=== Task ===
Restate all entries exactly.

=== Stored items ===
============

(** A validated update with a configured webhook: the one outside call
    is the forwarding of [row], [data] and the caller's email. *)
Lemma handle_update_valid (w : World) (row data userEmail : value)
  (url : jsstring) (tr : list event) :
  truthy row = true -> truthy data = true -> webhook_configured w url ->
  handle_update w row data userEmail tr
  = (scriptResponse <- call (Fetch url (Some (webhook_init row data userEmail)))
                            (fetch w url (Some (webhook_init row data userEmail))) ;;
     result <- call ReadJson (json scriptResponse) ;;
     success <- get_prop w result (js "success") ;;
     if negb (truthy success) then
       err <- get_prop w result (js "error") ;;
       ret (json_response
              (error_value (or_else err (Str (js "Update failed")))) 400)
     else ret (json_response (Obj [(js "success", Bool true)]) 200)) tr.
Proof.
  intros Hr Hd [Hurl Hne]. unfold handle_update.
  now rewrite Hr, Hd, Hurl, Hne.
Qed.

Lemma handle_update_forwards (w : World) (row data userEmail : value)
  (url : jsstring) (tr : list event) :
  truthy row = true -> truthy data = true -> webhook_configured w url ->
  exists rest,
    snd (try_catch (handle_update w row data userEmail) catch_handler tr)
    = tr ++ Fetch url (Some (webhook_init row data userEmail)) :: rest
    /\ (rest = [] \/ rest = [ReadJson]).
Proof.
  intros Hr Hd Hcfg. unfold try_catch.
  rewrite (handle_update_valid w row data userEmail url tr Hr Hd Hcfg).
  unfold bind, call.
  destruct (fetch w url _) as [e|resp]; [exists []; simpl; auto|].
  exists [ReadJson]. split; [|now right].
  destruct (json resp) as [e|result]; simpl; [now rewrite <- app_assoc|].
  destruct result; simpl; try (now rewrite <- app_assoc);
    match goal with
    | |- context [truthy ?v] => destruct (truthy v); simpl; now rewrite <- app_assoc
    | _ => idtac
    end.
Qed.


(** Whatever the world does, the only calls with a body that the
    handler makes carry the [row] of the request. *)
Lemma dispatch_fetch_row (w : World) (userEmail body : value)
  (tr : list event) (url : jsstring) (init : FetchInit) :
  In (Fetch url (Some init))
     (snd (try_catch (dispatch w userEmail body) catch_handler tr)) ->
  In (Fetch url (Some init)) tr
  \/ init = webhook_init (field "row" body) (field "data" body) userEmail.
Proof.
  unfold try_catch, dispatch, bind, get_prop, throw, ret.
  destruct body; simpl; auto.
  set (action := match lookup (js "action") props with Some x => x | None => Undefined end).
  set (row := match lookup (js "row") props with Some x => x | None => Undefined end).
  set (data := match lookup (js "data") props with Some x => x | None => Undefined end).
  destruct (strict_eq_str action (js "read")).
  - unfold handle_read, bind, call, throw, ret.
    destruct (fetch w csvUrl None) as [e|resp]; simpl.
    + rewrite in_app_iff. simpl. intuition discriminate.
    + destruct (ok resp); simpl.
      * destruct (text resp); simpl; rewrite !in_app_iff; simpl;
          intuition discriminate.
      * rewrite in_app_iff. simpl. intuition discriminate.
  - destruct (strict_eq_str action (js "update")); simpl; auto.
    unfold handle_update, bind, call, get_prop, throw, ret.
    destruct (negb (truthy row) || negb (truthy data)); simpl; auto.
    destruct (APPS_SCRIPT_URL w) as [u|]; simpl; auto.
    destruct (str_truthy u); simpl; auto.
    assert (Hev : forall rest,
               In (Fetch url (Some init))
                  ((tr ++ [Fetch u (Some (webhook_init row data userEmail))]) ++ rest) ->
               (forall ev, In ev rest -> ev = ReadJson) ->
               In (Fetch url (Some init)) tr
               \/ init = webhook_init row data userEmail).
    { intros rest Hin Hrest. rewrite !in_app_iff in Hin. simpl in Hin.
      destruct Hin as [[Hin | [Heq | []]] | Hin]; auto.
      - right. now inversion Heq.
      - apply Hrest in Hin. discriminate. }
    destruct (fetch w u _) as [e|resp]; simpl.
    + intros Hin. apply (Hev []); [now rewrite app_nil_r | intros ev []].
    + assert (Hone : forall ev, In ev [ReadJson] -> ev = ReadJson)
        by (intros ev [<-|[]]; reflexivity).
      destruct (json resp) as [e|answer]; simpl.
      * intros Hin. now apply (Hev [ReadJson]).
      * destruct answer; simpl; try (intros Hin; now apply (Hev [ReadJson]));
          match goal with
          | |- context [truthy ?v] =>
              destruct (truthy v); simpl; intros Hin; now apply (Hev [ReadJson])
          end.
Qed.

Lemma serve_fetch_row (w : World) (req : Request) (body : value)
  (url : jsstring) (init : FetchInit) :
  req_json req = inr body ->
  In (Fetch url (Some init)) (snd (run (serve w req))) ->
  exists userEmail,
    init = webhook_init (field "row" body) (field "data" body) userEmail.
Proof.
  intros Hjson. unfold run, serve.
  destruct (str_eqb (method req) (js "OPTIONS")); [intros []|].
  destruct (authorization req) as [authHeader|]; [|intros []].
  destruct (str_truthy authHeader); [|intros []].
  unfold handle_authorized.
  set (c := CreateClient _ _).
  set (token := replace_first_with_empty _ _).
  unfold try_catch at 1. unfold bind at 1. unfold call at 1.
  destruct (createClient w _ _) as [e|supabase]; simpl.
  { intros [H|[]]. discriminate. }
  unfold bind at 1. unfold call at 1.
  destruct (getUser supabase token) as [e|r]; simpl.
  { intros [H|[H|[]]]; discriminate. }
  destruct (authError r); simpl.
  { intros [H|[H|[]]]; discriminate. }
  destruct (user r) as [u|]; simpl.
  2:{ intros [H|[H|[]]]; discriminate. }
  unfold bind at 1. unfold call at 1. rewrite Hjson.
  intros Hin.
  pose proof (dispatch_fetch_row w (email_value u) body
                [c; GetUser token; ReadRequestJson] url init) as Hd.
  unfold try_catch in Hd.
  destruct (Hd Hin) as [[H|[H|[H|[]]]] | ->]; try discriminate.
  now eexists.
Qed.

============

=== The answer ===
(** A validated update with a configured webhook: the one outside call
    is the forwarding of [row], [data] and the caller's email. *)
Lemma handle_update_valid (w : World) (row data userEmail : value)
  (url : jsstring) (tr : list event) :
  truthy row = true -> truthy data = true -> webhook_configured w url ->
  handle_update w row data userEmail tr
  = (scriptResponse <- call (Fetch url (Some (webhook_init row data userEmail)))
                            (fetch w url (Some (webhook_init row data userEmail))) ;;
     result <- call ReadJson (json scriptResponse) ;;
     success <- get_prop w result (js "success") ;;
     if negb (truthy success) then
       err <- get_prop w result (js "error") ;;
       ret (json_response
              (error_value (or_else err (Str (js "Update failed")))) 400)
     else ret (json_response (Obj [(js "success", Bool true)]) 200)) tr.
Proof.
  intros Hr Hd [Hurl Hne]. unfold handle_update.
  now rewrite Hr, Hd, Hurl, Hne.
Qed.

Lemma handle_update_forwards (w : World) (row data userEmail : value)
  (url : jsstring) (tr : list event) :
  truthy row = true -> truthy data = true -> webhook_configured w url ->
  exists rest,
    snd (try_catch (handle_update w row data userEmail) catch_handler tr)
    = tr ++ Fetch url (Some (webhook_init row data userEmail)) :: rest
    /\ (rest = [] \/ rest = [ReadJson]).
Proof.
  intros Hr Hd Hcfg. unfold try_catch.
  rewrite (handle_update_valid w row data userEmail url tr Hr Hd Hcfg).
  unfold bind, call.
  destruct (fetch w url _) as [e|resp]; [exists []; simpl; auto|].
  exists [ReadJson]. split; [|now right].
  destruct (json resp) as [e|result]; simpl; [now rewrite <- app_assoc|].
  destruct result; simpl; try (now rewrite <- app_assoc);
    match goal with
    | |- context [truthy ?v] => destruct (truthy v); simpl; now rewrite <- app_assoc
    | _ => idtac
    end.
Qed.


(** Whatever the world does, the only calls with a body that the
    handler makes carry the [row] of the request. *)
Lemma dispatch_fetch_row (w : World) (userEmail body : value)
  (tr : list event) (url : jsstring) (init : FetchInit) :
  In (Fetch url (Some init))
     (snd (try_catch (dispatch w userEmail body) catch_handler tr)) ->
  In (Fetch url (Some init)) tr
  \/ init = webhook_init (field "row" body) (field "data" body) userEmail.
Proof.
  unfold try_catch, dispatch, bind, get_prop, throw, ret.
  destruct body; simpl; auto.
  set (action := match lookup (js "action") props with Some x => x | None => Undefined end).
  set (row := match lookup (js "row") props with Some x => x | None => Undefined end).
  set (data := match lookup (js "data") props with Some x => x | None => Undefined end).
  destruct (strict_eq_str action (js "read")).
  - unfold handle_read, bind, call, throw, ret.
    destruct (fetch w csvUrl None) as [e|resp]; simpl.
    + rewrite in_app_iff. simpl. intuition discriminate.
    + destruct (ok resp); simpl.
      * destruct (text resp); simpl; rewrite !in_app_iff; simpl;
          intuition discriminate.
      * rewrite in_app_iff. simpl. intuition discriminate.
  - destruct (strict_eq_str action (js "update")); simpl; auto.
    unfold handle_update, bind, call, get_prop, throw, ret.
    destruct (negb (truthy row) || negb (truthy data)); simpl; auto.
    destruct (APPS_SCRIPT_URL w) as [u|]; simpl; auto.
    destruct (str_truthy u); simpl; auto.
    assert (Hev : forall rest,
               In (Fetch url (Some init))
                  ((tr ++ [Fetch u (Some (webhook_init row data userEmail))]) ++ rest) ->
               (forall ev, In ev rest -> ev = ReadJson) ->
               In (Fetch url (Some init)) tr
               \/ init = webhook_init row data userEmail).
    { intros rest Hin Hrest. rewrite !in_app_iff in Hin. simpl in Hin.
      destruct Hin as [[Hin | [Heq | []]] | Hin]; auto.
      - right. now inversion Heq.
      - apply Hrest in Hin. discriminate. }
    destruct (fetch w u _) as [e|resp]; simpl.
    + intros Hin. apply (Hev []); [now rewrite app_nil_r | intros ev []].
    + assert (Hone : forall ev, In ev [ReadJson] -> ev = ReadJson)
        by (intros ev [<-|[]]; reflexivity).
      destruct (json resp) as [e|answer]; simpl.
      * intros Hin. now apply (Hev [ReadJson]).
      * destruct answer; simpl; try (intros Hin; now apply (Hev [ReadJson]));
          match goal with
          | |- context [truthy ?v] =>
              destruct (truthy v); simpl; intros Hin; now apply (Hev [ReadJson])
          end.
Qed.

Lemma serve_fetch_row (w : World) (req : Request) (body : value)
  (url : jsstring) (init : FetchInit) :
  req_json req = inr body ->
  In (Fetch url (Some init)) (snd (run (serve w req))) ->
  exists userEmail,
    init = webhook_init (field "row" body) (field "data" body) userEmail.
Proof.
  intros Hjson. unfold run, serve.
  destruct (str_eqb (method req) (js "OPTIONS")); [intros []|].
  destruct (authorization req) as [authHeader|]; [|intros []].
  destruct (str_truthy authHeader); [|intros []].
  unfold handle_authorized.
  set (c := CreateClient _ _).
  set (token := replace_first_with_empty _ _).
  unfold try_catch at 1. unfold bind at 1. unfold call at 1.
  destruct (createClient w _ _) as [e|supabase]; simpl.
  { intros [H|[]]. discriminate. }
  unfold bind at 1. unfold call at 1.
  destruct (getUser supabase token) as [e|r]; simpl.
  { intros [H|[H|[]]]; discriminate. }
  destruct (authError r); simpl.
  { intros [H|[H|[]]]; discriminate. }
  destruct (user r) as [u|]; simpl.
  2:{ intros [H|[H|[]]]; discriminate. }
  unfold bind at 1. unfold call at 1. rewrite Hjson.
  intros Hin.
  pose proof (dispatch_fetch_row w (email_value u) body
                [c; GetUser token; ReadRequestJson] url init) as Hd.
  unfold try_catch in Hd.
  destruct (Hd Hin) as [[H|[H|[H|[]]]] | ->]; try discriminate.
  now eexists.
Qed.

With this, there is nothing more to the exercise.